The culture life of a small community or nomadic tribe would be pretty well
available to everybody in the community. You would have a community of
equivalent adults. The distinctions would be age group distinctions, male and
female distinctions, and the distinctions between the normal order of people
and especially gifted, shamanic visionaries. But with the enlargement of the
communities that followed the establishment of agriculture and the domestication
of animals, we begin to have a differentiation of professions. Instead of a
culture of what might be called generalists and amateurs, we have professionals
- people whose whole life and the wholle dynasty of their family is devoted to
government or the priesthood or trade or agriculture. So we have a
differentiation of peoples and a new problem, namely, to get people of
different life forms to experience themselves as members of a single organism.
And that's what is disintegrating in our world. With the worker against the
employer, and this against that, and so forth and so on, there is a
disintegration of the cultural organism.
In the
early cultures the problem was to keep the organization intact. With the
professional priesthood, there was a recognition of the passages of the planets
through the zodiac of the fixed constellations. These were the people who
invented writing, arithmetic, and numeration in terms of sixties and of tens -
the sexagesimal and the reckoning by tens. We still use the sexagesimal for
reckoning cycles of time or of space. With writing, mathematics, and precise
observation of the heavens, it was possible to determine that the planets were
moving at a mathematically determinable rate. So we begin to get an idea of a
cosmic order that could be mathematically recorded. This is a whole
transformation of culture, and something altogether new and different comes in.

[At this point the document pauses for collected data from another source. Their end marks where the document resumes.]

(** Where the pass was blocked, what is still let in, if anything, is the last. *)
Lemma in_outcome hs live s a1 q q' s' :
  same_budget (adder s) a1 → admitted hs live (mk_pass a1 (memory s) (batch_is_full s)) q q' s' → fits s q' s' →
  ((rem_total_tokens cfg s <= 0)%Q → room (memory s') = room (memory s) ∧ new_chunked_req (adder s') = new_chunked_req (adder s)) →
  add_outcome hs live s q (budget_state cfg acfg s') q' s'.
Proof.
  intros Hb Ha%admitted_from Hfit Htot; [|done]. split; [by right|]. intros [(c & Hc & Hle)|Hle].
  - destruct (ad_chunk _ _ _ _ _ _ Ha c Hc Hle) as [Hn Hc']. split; [|done]. apply blocked_stops. by left.
  - destruct (Htot Hle) as [Hr Hn]. split; [|done]. apply blocked_stops. right. revert Hle. unfold rem_total_tokens.
    rewrite (available_room (memory s)), (available_room (memory s')), Hr. pose proof (gr_total _ _ _ (ad_grown _ _ _ _ _ _ Ha)).
    assert (0 ≤ paged q') as Hp%inject_nonneg by (pose proof (ceil_bounds (req_extend_input_len q')); pose proof (so_extend _ _ (ad_sized _ _ _ _ _ _ Ha)); unfold paged; lia).
    lra.
Qed.

Lemma let_in_steps q' (chunk : bool) n m s :
  (append_can_run q' ≫= λ _, (if chunk then update_adder (set_new_chunked_req (Some q')) else mret tt) ≫= λ _,
   update_prefill_budget cfg acfg 0 n m ≫= λ _, with_budget_state cfg acfg q') s =
  (Ok (budget_state cfg acfg (let_in q' chunk 0 n m s (memory s)), q'), let_in q' chunk 0 n m s (memory s)).
Proof. by destruct chunk. Qed.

In the earlier situations this peculiar tree, this special pond or rock, the
exceptional becomes important. Later it is the animal that is of most
importance, or the plant. But now we begin to have the notion of a cosmic
order, and the exception is out rather than in. The exception is aberrant. And
so we have a totally new way of regarding the universe.
In the Tigris-Euphrates
area, the earliest cities in the world first appear. The entry into these river
valleys occurs somewhere around 4000 B.C. About the same time there's also an
entrance into the Nile valley. The Nile is a kind of oasis area protected on
all sides by desert. The Tigris-Euphrates is something quite different. They're
wide open - north, south, east, and west - to invasions. And so, whereas
something very stable evolved in Egypt, there were enormous transformations and
historical developments in the Tigris-Euphrates area.
Among the
early finds that we're going to be dealing with are those from Halaf, very
early pottery, 4000
B.C., and from Samarra. Uruk and Al-Ubaid were very early cities.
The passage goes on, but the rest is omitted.